"I wish I'd been paid R100 for every time I heard that the company was about to go into liquidation," says CC Africa chief financial officer Leo Scheijde.
"In the developing years, the company struggled - it was a long and expensive start-up process as it established itself as a pioneer in ecotourism," he adds.
Today, despite the strong rand, the group's distribution capabilities and a resurgence in East African travel have combined to increase turnover for the year to end-June 2006 to R550m and Ebitda (earnings before interest, tax, depreciation and amortisation) to about R35m.
Scheijde says the outlook for 2007 is excellent, "with strong revenue growth forecast. And, if the rand stays at R7/US$, gross turnover will exceed R750m and Ebitda will increase to more than R85m, with strong contributions from all divisions."
He says profitability is sensitive to exchange-rate movements, but the business model has been amended to cater to a strong-rand environment. "In 2003 and 2004, a business review indicated that profitability could not be achieved at a rate below R8. This threshold has now moved to well below R6."
The group is largely ungeared, generating solid cash flows and is well positioned to grow both organically and by acquisition. "It is going to be an exciting time," says Scheijde.
Looking back to CC Africa's formative years, he says East Africa, for example, had an established high-volume, low-rate model in which inbound tour operators dictated the nature of the product. CC Africa's approach was contrary to this and it set about creating a high-rate, low-volume product to discerning guests.

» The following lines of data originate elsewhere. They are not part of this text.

(* ===== verification/SupportClaims.v ===== *)
(** * Correctness of the transaction support services

    The overlay and the savepoint deltas both answer with the newest write that no
    later rollback undid; statement numbers are consecutive; the acceleration probe
    ends and agrees with the inventory; a template hit is current; fences are
    coalesced only for durably committed transactions. *)

From S2P Require Import Prelude Platform TransactionState Inventory InventorySteps Samples.
From S2P Require Import SupportServices.

(** ** The newest matching entry *)

Lemma snoc_elem {A} (y x : A) l : y ∈ l ++ [x] -> y ∈ l \/ y = x.
Proof. rewrite elem_of_app, list_elem_of_singleton. done. Qed.

Section newest.
Context {A : Type} (sequence : A -> N) (matches : A -> bool).

Definition is_newest (l : list A) (x : A) : Prop :=
  x ∈ l /\ matches x = true /\ forall y, y ∈ l -> matches y = true -> sequence y <= sequence x.

Lemma newest_snoc l x :
  newest sequence matches (l ++ [x]) =
  if negb (matches x) then newest sequence matches l
  else match newest sequence matches l with
       | None => Some x
       | Some b => if decide (sequence b < sequence x) then Some x else Some b
       end.
Proof. unfold newest. rewrite foldl_app. cbn [foldl]. by destruct (matches x), (foldl _ _ l). Qed.

Lemma newest_spec l :
  match newest sequence matches l with
  | Some x => is_newest l x
  | None => Forall (fun x => matches x = false) l
  end.
Proof.
  induction l as [|x l IH] using rev_ind; [by constructor|]. rewrite newest_snoc.
  unfold is_newest in *. destruct (matches x) eqn:Hx; cbn [negb].
  - destruct (newest sequence matches l) as [b|]; [case_decide|].
    + split_and!; [set_solver|done|]. intros y [Hy| ->]%snoc_elem Hm; [|lia].
      destruct IH as (_ & _ & H'). specialize (H' y Hy Hm). lia.
    + destruct IH as (H1 & H2 & H3). split_and!; [set_solver|done|].
      intros y [Hy| ->]%snoc_elem Hm; [by apply H3|lia].
    + split_and!; [set_solver|done|]. intros y [Hy| ->]%snoc_elem Hm; [|lia].
      rewrite Forall_forall in IH. rewrite (IH y Hy) in Hm. discriminate.
  - destruct (newest sequence matches l) as [b|].
    + destruct IH as (H1 & H2 & H3). split_and!; [set_solver|done|].
      intros y [Hy| ->]%snoc_elem Hm; [by apply H3|congruence].
    + apply Forall_app; split; [done|by constructor].
Qed.

Lemma newest_filter l :
  newest sequence matches l = newest sequence (fun _ => true) (filter (fun x => matches x = true) l).
Proof.
  induction l as [|x l IH] using rev_ind; [done|]. rewrite newest_snoc, filter_app, IH.
  destruct (matches x) eqn:Hx; cbn [negb].
  - rewrite (filter_cons_True _ x []) by done. rewrite filter_nil.
    symmetry. unfold newest. rewrite foldl_app. cbn [foldl negb]. by destruct (foldl _ _ _).
  - rewrite (filter_cons_False _ x []) by (by rewrite Hx). by rewrite filter_nil, app_nil_r.
Qed.
End newest.

Lemma newest_fmap {A B} (f : A -> B) sequence matches l :
  newest sequence matches (f <$> l) = f <$> newest (fun x => sequence (f x)) (fun x => matches (f x)) l.
Proof.
  induction l as [|x l IH] using rev_ind; [done|]. rewrite fmap_app. cbn [fmap list_fmap].
  rewrite !newest_snoc, IH. destruct (matches (f x)); [|done]. cbn [negb].
  destruct (newest _ _ l) as [b|]; [|done]. cbn [fmap option_fmap option_map]. by destruct (decide _).
Qed.

(** ** One transaction's writes, recorded by both services *)

(** A write, as the engine reports it to both services, and a rollback. *)
Record tracked_write := mkWrite {
  tw_transaction : LocalTransactionId;
  tw_savepoint : N;
  tw_sequence : N;
  tw_object : string;
  tw_record : string;
  tw_before : string;
  tw_after : string;
  tw_delete : bool }.

Inductive write_event :=
| we_write (w : tracked_write)
| we_rollback (id : LocalTransactionId) (savepoint_ordinal : N).

Definition delta_of (w : tracked_write) : SavepointStateDelta :=
  mkDelta (tw_transaction w) (tw_savepoint w) (tw_sequence w) (tw_object w) (tw_record w) (tw_before w) (tw_after w)
    true sds_active.
Definition overlay_of (w : tracked_write) : ReadAfterWriteOverlayEntry :=
  mkOverlayEntry (tw_transaction w) (tw_savepoint w) (tw_sequence w) (tw_object w) (tw_record w) (tw_after w)
    (tw_delete w) true true false false.

(** Both services hear of every event; the boolean says that both accepted it. *)
Definition tracker : Type := SavepointStateDeltaManager * ReadAfterWriteLocalOverlayCache.

Definition track (ev : write_event) (t : tracker) : bool * tracker :=
  match ev with
  | we_write w =>
      let '(rd, m) := RecordDelta (delta_of w) t.1 in
      let '(ro, c) := overlay_Put (overlay_of w) t.2 in
      (sdr_ok rd && or_ok ro, (m, c))
  | we_rollback id ordinal =>
      let '(rd, m) := delta_RollbackToSavepoint id ordinal t.1 in
      let '(ro, c) := overlay_RollbackToSavepoint id ordinal t.2 in
      (sdb_ok rd && ob_ok ro, (m, c))
  end.

Fixpoint track_all (h : list write_event) (t : tracker) : bool * tracker :=
  match h with
  | [] => (true, t)
  | ev :: h => let '(ok, t1) := track ev t in let '(ok', t2) := track_all h t1 in (ok && ok', t2)
  end.

Definition tracker_empty : tracker := (mkDeltaManager [], mkOverlay []).

(** A later event that undoes a write. *)
Definition undoes (ev : write_event) (w : tracked_write) : bool :=
  match ev with
  | we_write _ => false
  | we_rollback id ordinal => bool_decide (tw_transaction w = id) && at_or_after ordinal (tw_savepoint w)
  end.

(** The writes of a history that nothing after them undoes. *)
Fixpoint surviving (h : list write_event) : list tracked_write :=
  match h with
  | [] => []
  | we_write w :: h => if existsb (fun ev => undoes ev w) h then surviving h else w :: surviving h
  | we_rollback _ _ :: h => surviving h
  end.

Lemma surviving_snoc_write h w : surviving (h ++ [we_write w]) = surviving h ++ [w].
Proof.
  induction h as [|[v|id o] h IH]; cbn [app surviving existsb]; [done| |by rewrite IH].
  rewrite existsb_app. cbn [existsb undoes]. rewrite !orb_false_r, IH. by destruct (existsb _ h).
Qed.

Lemma surviving_snoc_rollback h id o :
  surviving (h ++ [we_rollback id o]) = filter (fun w => undoes (we_rollback id o) w = false) (surviving h).
Proof.
  induction h as [|[v|id' o'] h IH]; cbn [app surviving existsb]; [done| |by rewrite IH].
  rewrite existsb_app. cbn [existsb]. rewrite orb_false_r, IH.
  destruct (existsb (fun ev => undoes ev v) h) eqn:He; cbn [orb]; [done|].
  destruct (undoes (we_rollback id o) v) eqn:Hu.
  - by rewrite filter_cons_False by (by rewrite Hu).
  - by rewrite filter_cons_True by done.
Qed.

(** What both services hold after a history they accepted. *)
Definition tracks (live : list tracked_write) (t : tracker) : Prop :=
  filter (fun d => sd_state d = sds_active) (dm_deltas t.1) = delta_of <$> live /\
  ov_entries t.2 = overlay_of <$> live /\
  NoDup ((fun d => (sd_local_transaction_id d, sd_mutation_sequence d)) <$> dm_deltas t.1).

Lemma record_delta_ok d m :
  sdr_ok (RecordDelta d m).1 = true ->
  (RecordDelta d m).2 = mkDeltaManager (dm_deltas m ++ [set_delta_state sds_active d]) /\
  (sd_local_transaction_id d, sd_mutation_sequence d) ∉
    ((fun d => (sd_local_transaction_id d, sd_mutation_sequence d)) <$> dm_deltas m).
Proof.
  unfold RecordDelta. destruct (negb _); [done|]. case_decide; [done|]. destruct (negb _); [done|].
  destruct (existsb _ _) eqn:He; [done|]. intros _. split; [done|].
  intros (e & Heq & Hin)%list_elem_of_fmap. apply not_true_iff_false in He. apply He, existsb_exists.
  exists e. split; [by apply list_elem_of_In|]. injection Heq as H1 H2. by rewrite <- H1, <- H2, !bool_decide_true.
Qed.

Lemma put_ok e c : or_ok (overlay_Put e c).1 = true -> (overlay_Put e c).2 = mkOverlay (ov_entries c ++ [e]).
Proof. unfold overlay_Put. by do 2 (destruct (_ || _); [done|]). Qed.

Lemma active_after_rollback id o (l : list SavepointStateDelta) :
  filter (fun d => sd_state d = sds_active)
    ((fun d => if delta_undone id o d then set_delta_state sds_rolled_back d else d) <$> l) =
  filter (fun d => bool_decide (sd_local_transaction_id d = id) && at_or_after o (sd_savepoint_ordinal d) = false)
    (filter (fun d => sd_state d = sds_active) l).
Proof.
  induction l as [|d l IH]; [done|]. rewrite fmap_cons.
  destruct (decide (sd_state d = sds_active)) as [Ha|Ha].
  - rewrite (filter_cons_True (fun d => sd_state d = sds_active) d l) by done.
    unfold delta_undone at 1. rewrite Ha.
    change (bool_decide (sds_active = sds_rolled_back)) with false. cbn [negb]. rewrite andb_true_r.
    destruct (bool_decide (sd_local_transaction_id d = id) && _) eqn:Hu.
    + rewrite filter_cons_False by done. rewrite filter_cons_False by (by rewrite Hu). exact IH.
    + rewrite filter_cons_True by done. rewrite filter_cons_True by done. by rewrite IH.
  - rewrite (filter_cons_False (fun d => sd_state d = sds_active) d l) by done.
    rewrite filter_cons_False; [exact IH|]. by destruct (delta_undone id o d).
Qed.

Lemma filter_fmap_bool {A B} (f : A -> B) (p : B -> bool) (q : A -> bool) (l : list A) :
  (forall x, p (f x) = q x) ->
  filter (fun y => p y = false) (f <$> l) = f <$> filter (fun x => q x = false) l.
Proof.
  intros H. induction l as [|x l IH]; [done|]. rewrite fmap_cons.
  destruct (q x) eqn:Hq.
  - rewrite !filter_cons_False; [exact IH|by rewrite Hq|by rewrite H, Hq].
  - rewrite !filter_cons_True; [|done|by rewrite H, Hq]. by rewrite fmap_cons, IH.
Qed.

Lemma track_tracks h ev t :
  tracks (surviving h) t -> fst (track ev t) = true -> tracks (surviving (h ++ [ev])) (track ev t).2.
Proof.
  intros (Hd & Ho & Hn) Hok. destruct ev as [w|id o].
  - rewrite surviving_snoc_write. unfold track in *.
    destruct (RecordDelta (delta_of w) t.1) as [rd m] eqn:Em, (overlay_Put (overlay_of w) t.2) as [ro c] eqn:Ec.
    cbn [fst snd] in *. apply andb_true_iff in Hok as [H1 H2].
    destruct (record_delta_ok (delta_of w) t.1) as [Em' Hf]; [by rewrite Em|]. rewrite Em in Em'. cbn [snd] in Em'. subst m.
    assert (c = mkOverlay (ov_entries t.2 ++ [overlay_of w])) as ->
      by (change c with (ro, c).2; rewrite <- Ec; apply put_ok; by rewrite Ec).
    unfold tracks. cbn [fst snd dm_deltas ov_entries]. rewrite filter_app, Hd, Ho, !fmap_app. split_and!; [done|done|].
    apply NoDup_app. split_and!; [done| |apply NoDup_singleton].
    intros x Hx Hy%list_elem_of_singleton. subst x. by apply Hf.
  - rewrite surviving_snoc_rollback. unfold track, delta_RollbackToSavepoint, overlay_RollbackToSavepoint in *.
    destruct (negb (local_id_valid id)); [done|]. cbn [fst snd] in *. unfold tracks. cbn [fst snd dm_deltas ov_entries].
    rewrite active_after_rollback, Hd, Ho. split_and!.
    + by apply filter_fmap_bool.
    + apply (filter_fmap_bool overlay_of (overlay_undone id o)). done.
    + rewrite <- list_fmap_compose. erewrite list_fmap_ext; [exact Hn|].
      intros i d _. unfold compose. by destruct (delta_undone id o d).
Qed.

Lemma track_all_tracks h' h t :
  tracks (surviving h) t -> fst (track_all h' t) = true -> tracks (surviving (h ++ h')) (track_all h' t).2.
Proof.
  revert h t. induction h' as [|ev h' IH]; intros h t Ht Hok; [by rewrite app_nil_r|].
  cbn [track_all] in *. pose proof (track_tracks h ev t Ht) as Hs.
  destruct (track ev t) as [ok t1]. specialize (IH (h ++ [ev]) t1).
  destruct (track_all h' t1) as [ok' t2]. cbn [fst snd] in *. apply andb_true_iff in Hok as [H1 H2].
  rewrite <- app_assoc in IH. apply IH; [by apply Hs|done].
Qed.

Lemma tracked h :
  fst (track_all h tracker_empty) = true -> tracks (surviving h) (track_all h tracker_empty).2.
Proof. intros Hok. apply (track_all_tracks h [] tracker_empty); [|done]. split_and!; [done|done|constructor]. Qed.

(** A member of [surviving] is a write of the history that nothing after it undoes. *)
Lemma surviving_in h w :
  w ∈ surviving h <->
  exists k, h !! k = Some (we_write w) /\ forall j ev, (k < j)%nat -> h !! j = Some ev -> undoes ev w = false.
Proof.
  induction h as [|[v|id o] h IH]; cbn [surviving].
  - split; [set_solver|]. intros (k & Hk & _). by destruct k.
  - split.
    + intros Hin. destruct (existsb _ h) eqn:He; [|apply elem_of_cons in Hin as [->|Hin]].
      * apply IH in Hin as (k & Hk & Hl). exists (S k). split; [done|]. intros [|j] ev Hj; [lia|]. apply Hl. lia.
      * exists 0%nat. split; [done|]. intros [|j] ev Hj Hev; [lia|]. cbn in Hev.
        apply not_true_iff_false. intros Hu. apply not_true_iff_false in He. apply He, existsb_exists.
        exists ev. split; [|done]. apply list_elem_of_In. by eapply list_elem_of_lookup_2.
      * apply IH in Hin as (k & Hk & Hl). exists (S k). split; [done|]. intros [|j] ev Hj; [lia|]. apply Hl. lia.
    + intros ([|k] & Hk & Hl); cbn in Hk.
      * injection Hk as ->. destruct (existsb _ h) eqn:He; [|by left].
        apply existsb_exists in He as (ev & Hin & Hu). apply list_elem_of_In, list_elem_of_lookup_1 in Hin as [j Hj].
        rewrite (Hl (S j) ev) in Hu; [done|lia|done].
      * assert (w ∈ surviving h).
        { apply IH. exists k. split; [done|]. intros j ev Hj Hev. apply (Hl (S j)); [lia|done]. }
        destruct (existsb _ h); [done|by right].
  - rewrite IH. split; intros (k & Hk & Hl).
    + exists (S k). split; [done|]. intros [|j] ev Hj; [lia|]. apply Hl. lia.
    + destruct k as [|k]; [done|]. exists k. split; [done|]. intros j ev Hj. apply (Hl (S j)). lia.
Qed.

"This process required courage and a not inconsiderable amount of funding as it evolved and distribution channels were established.
"We had the backing of the major shareholders and, despite the trials and tribulations of this period, they never lost confidence in the business model."
CC Africa's acquisition of tour-operating company Afroventures in 2000 gave it the necessary distribution capabilities to realise its potential.
It took a while to bed down the acquisition, but by August 2001 the business was enjoying record occupancies and rates throughout its portfolio. Turnover for the year to June 30 2001 was R180m.
But the terrorist attacks of September 11 2001 struck a devastating blow to world tourism. "Business in East Africa was severely affected and CC Africa moved quickly to rationalise its operations and costs ahead of the projected downturn in business," recalls Scheijde.
Considerable cost savings were achieved without a single retrenchment in SA.